*** GIVEN ENTRIES ***
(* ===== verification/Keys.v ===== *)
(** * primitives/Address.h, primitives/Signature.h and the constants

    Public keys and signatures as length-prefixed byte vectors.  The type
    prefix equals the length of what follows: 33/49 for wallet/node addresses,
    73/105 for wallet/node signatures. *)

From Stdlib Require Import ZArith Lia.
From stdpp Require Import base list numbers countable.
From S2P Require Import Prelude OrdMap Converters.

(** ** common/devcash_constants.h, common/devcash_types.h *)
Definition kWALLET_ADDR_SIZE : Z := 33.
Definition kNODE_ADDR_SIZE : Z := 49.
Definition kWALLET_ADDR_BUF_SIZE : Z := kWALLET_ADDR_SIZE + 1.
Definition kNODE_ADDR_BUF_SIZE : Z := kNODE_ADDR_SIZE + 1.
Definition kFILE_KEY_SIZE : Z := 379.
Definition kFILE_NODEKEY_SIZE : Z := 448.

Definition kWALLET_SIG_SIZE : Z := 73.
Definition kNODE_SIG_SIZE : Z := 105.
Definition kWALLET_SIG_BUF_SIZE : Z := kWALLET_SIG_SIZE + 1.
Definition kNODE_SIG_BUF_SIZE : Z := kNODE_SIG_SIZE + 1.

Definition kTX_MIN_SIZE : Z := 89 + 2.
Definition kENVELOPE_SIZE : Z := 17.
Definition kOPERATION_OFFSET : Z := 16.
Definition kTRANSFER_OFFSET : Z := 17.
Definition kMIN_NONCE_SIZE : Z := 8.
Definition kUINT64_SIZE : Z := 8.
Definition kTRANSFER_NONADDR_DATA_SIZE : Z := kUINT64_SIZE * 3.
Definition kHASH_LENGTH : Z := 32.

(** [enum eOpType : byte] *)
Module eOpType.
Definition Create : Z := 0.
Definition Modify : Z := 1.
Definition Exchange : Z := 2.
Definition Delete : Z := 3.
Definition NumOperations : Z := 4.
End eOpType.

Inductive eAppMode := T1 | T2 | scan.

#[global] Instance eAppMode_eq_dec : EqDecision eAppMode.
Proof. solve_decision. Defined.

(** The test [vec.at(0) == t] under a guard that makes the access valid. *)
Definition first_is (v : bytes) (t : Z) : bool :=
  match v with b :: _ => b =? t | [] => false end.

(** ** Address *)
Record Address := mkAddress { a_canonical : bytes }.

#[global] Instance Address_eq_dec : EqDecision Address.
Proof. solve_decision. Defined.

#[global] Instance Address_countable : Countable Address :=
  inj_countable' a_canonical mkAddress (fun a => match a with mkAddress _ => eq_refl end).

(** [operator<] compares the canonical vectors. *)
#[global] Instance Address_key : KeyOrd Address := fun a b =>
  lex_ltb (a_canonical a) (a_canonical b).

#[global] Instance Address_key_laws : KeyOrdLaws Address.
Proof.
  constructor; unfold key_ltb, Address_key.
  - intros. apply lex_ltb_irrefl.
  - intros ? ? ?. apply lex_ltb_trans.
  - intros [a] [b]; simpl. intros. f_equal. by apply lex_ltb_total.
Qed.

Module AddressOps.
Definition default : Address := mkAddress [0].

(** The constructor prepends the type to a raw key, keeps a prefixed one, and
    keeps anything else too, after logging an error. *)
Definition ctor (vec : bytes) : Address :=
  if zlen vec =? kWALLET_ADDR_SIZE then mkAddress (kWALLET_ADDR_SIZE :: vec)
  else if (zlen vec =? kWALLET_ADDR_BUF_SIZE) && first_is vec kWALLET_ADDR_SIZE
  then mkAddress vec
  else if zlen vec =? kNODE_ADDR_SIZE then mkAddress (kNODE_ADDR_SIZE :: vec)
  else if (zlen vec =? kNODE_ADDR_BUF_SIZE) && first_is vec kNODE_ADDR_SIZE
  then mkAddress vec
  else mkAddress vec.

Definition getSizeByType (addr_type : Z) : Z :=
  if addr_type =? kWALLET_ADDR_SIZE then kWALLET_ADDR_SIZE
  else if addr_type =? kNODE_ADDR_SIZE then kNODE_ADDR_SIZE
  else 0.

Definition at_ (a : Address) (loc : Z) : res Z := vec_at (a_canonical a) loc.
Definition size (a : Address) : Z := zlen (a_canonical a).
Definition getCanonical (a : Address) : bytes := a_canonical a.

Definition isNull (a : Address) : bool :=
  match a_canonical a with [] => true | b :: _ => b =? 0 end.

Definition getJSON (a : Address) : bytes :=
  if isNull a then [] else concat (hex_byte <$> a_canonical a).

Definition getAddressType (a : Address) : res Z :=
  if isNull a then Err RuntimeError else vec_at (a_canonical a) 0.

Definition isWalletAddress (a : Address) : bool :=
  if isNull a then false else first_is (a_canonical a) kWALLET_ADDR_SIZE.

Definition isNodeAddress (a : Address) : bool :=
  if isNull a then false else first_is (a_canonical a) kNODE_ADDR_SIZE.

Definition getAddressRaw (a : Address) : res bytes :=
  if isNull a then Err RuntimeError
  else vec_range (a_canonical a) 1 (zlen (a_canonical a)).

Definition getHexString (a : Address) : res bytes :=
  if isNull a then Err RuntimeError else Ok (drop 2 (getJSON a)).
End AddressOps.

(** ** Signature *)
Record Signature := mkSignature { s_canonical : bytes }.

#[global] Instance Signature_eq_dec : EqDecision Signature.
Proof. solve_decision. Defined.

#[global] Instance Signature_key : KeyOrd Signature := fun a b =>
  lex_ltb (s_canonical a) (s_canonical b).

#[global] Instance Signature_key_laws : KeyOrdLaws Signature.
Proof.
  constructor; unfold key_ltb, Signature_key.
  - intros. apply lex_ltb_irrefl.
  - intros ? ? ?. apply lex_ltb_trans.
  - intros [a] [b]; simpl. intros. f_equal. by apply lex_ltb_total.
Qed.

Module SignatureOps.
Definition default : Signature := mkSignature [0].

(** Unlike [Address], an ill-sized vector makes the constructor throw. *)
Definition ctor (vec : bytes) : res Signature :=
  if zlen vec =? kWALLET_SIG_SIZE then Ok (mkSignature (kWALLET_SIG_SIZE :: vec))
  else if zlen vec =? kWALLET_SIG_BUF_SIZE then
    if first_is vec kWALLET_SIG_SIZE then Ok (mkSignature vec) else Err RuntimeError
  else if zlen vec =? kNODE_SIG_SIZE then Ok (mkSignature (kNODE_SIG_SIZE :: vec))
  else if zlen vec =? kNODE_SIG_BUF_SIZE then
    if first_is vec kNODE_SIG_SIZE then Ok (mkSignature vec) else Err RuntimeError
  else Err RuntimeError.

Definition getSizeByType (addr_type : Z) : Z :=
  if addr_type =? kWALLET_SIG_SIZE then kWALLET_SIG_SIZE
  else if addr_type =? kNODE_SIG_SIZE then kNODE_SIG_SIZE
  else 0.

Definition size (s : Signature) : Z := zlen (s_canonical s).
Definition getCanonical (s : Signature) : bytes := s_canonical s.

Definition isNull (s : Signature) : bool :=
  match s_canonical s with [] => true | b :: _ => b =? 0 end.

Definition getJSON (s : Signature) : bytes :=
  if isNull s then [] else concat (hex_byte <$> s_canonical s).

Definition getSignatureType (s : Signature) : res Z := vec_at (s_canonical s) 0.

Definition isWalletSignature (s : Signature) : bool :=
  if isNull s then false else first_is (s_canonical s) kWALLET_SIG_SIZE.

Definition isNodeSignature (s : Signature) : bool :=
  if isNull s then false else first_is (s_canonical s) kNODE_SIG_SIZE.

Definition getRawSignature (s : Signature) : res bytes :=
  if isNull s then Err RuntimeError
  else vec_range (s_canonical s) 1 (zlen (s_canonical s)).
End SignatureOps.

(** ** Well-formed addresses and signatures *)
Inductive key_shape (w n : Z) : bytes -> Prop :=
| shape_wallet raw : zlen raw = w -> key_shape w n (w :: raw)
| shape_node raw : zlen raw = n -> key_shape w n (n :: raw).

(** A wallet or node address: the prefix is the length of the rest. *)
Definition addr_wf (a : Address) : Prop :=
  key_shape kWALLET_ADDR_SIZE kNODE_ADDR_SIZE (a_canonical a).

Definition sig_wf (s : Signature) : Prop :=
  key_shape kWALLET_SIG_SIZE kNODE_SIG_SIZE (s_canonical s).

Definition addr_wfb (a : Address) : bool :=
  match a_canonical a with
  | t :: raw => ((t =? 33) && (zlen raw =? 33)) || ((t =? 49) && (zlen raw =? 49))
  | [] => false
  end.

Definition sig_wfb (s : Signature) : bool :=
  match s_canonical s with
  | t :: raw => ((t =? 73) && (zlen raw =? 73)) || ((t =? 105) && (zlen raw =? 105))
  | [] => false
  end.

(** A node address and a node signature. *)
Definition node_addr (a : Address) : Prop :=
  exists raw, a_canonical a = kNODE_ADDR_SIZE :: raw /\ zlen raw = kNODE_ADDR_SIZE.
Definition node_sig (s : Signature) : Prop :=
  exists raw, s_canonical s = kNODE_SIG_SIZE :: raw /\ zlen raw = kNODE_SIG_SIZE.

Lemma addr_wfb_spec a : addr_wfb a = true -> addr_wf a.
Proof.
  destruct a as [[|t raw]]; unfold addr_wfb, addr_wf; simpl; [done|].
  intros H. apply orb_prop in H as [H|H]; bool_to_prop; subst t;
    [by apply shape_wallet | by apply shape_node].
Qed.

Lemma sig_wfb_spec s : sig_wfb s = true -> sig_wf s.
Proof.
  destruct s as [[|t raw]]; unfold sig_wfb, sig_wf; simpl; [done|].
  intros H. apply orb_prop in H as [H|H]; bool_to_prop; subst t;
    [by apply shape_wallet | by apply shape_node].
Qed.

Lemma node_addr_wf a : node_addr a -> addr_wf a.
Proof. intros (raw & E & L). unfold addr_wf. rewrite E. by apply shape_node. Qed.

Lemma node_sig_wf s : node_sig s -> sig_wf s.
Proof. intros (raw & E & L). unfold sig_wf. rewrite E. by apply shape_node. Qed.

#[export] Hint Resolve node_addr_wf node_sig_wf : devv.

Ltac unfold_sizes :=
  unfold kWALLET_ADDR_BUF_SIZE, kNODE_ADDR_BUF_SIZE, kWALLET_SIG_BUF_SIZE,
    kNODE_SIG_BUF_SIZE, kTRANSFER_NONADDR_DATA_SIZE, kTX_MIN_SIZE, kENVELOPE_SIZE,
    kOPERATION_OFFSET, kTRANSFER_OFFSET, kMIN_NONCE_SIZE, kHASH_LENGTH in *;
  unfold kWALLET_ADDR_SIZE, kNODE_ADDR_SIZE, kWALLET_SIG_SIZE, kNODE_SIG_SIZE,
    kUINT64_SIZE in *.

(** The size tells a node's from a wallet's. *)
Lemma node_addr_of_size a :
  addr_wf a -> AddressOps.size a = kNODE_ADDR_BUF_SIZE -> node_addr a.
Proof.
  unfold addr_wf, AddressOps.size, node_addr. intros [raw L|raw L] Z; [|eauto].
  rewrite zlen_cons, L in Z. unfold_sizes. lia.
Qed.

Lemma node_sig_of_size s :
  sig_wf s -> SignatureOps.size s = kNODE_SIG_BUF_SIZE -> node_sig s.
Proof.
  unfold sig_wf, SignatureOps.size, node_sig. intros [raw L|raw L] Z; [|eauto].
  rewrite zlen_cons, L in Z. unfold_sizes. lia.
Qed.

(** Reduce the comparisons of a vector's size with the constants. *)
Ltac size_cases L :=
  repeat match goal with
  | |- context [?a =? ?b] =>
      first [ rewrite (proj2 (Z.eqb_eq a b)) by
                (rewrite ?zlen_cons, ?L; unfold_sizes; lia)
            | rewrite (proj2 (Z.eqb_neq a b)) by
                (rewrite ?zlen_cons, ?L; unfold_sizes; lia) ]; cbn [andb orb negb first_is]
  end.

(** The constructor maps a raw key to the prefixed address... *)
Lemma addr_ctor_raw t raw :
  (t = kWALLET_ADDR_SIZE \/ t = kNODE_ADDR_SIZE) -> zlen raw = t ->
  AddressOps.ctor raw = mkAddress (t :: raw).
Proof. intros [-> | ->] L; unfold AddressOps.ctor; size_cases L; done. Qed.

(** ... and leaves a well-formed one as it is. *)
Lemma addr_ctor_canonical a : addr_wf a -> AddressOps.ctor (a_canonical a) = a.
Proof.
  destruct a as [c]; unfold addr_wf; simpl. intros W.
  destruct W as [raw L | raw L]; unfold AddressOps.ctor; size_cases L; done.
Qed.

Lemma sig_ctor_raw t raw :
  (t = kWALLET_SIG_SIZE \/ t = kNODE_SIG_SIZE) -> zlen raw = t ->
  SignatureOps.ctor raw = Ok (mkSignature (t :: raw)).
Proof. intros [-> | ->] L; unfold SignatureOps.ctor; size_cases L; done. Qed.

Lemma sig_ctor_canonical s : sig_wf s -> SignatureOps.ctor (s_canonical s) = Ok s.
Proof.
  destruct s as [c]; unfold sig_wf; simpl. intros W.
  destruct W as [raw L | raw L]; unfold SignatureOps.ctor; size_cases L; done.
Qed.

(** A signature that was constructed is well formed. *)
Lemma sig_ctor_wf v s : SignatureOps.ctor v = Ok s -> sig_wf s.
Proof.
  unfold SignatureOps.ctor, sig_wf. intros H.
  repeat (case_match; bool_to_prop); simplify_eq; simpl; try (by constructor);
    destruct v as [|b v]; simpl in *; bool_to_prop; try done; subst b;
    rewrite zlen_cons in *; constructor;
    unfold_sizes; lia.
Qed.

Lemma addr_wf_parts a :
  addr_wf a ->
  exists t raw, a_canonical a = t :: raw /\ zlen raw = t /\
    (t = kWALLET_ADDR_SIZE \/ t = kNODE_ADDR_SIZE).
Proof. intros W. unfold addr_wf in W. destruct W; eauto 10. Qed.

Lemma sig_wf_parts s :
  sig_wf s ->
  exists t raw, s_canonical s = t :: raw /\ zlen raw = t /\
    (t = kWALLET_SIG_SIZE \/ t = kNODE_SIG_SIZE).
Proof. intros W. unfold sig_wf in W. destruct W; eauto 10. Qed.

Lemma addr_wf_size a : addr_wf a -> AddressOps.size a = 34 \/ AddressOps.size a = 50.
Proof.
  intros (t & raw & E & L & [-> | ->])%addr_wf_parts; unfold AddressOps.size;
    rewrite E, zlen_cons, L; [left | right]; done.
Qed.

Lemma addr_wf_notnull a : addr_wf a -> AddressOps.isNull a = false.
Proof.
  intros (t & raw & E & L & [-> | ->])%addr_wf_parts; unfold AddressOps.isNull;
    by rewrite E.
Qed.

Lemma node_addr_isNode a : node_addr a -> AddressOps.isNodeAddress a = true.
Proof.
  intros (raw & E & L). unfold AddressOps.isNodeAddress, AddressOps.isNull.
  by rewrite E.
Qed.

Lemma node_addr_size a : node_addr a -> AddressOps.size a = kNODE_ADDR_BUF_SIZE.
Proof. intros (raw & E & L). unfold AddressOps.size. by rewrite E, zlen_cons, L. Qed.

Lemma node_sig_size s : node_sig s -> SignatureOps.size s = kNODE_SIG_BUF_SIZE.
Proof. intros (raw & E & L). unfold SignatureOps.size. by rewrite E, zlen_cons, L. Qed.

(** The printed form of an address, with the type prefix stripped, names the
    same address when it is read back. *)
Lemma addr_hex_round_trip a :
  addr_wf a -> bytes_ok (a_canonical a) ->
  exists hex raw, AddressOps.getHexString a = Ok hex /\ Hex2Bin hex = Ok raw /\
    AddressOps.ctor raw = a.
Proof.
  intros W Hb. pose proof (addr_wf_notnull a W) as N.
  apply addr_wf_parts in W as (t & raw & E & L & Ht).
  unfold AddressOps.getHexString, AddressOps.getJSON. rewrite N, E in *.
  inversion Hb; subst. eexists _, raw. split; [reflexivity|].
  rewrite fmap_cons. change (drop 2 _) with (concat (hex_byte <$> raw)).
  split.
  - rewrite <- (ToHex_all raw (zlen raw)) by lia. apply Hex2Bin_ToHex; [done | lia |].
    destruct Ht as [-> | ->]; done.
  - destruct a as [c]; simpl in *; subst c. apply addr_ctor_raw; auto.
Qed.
*** End of GIVEN ENTRIES ***
● **WHAT THIS TASK INVOLVES**
Determine how many lines of the material include the string "Inductive", and give only the resulting number.

● **EXERCISE RESULT**
2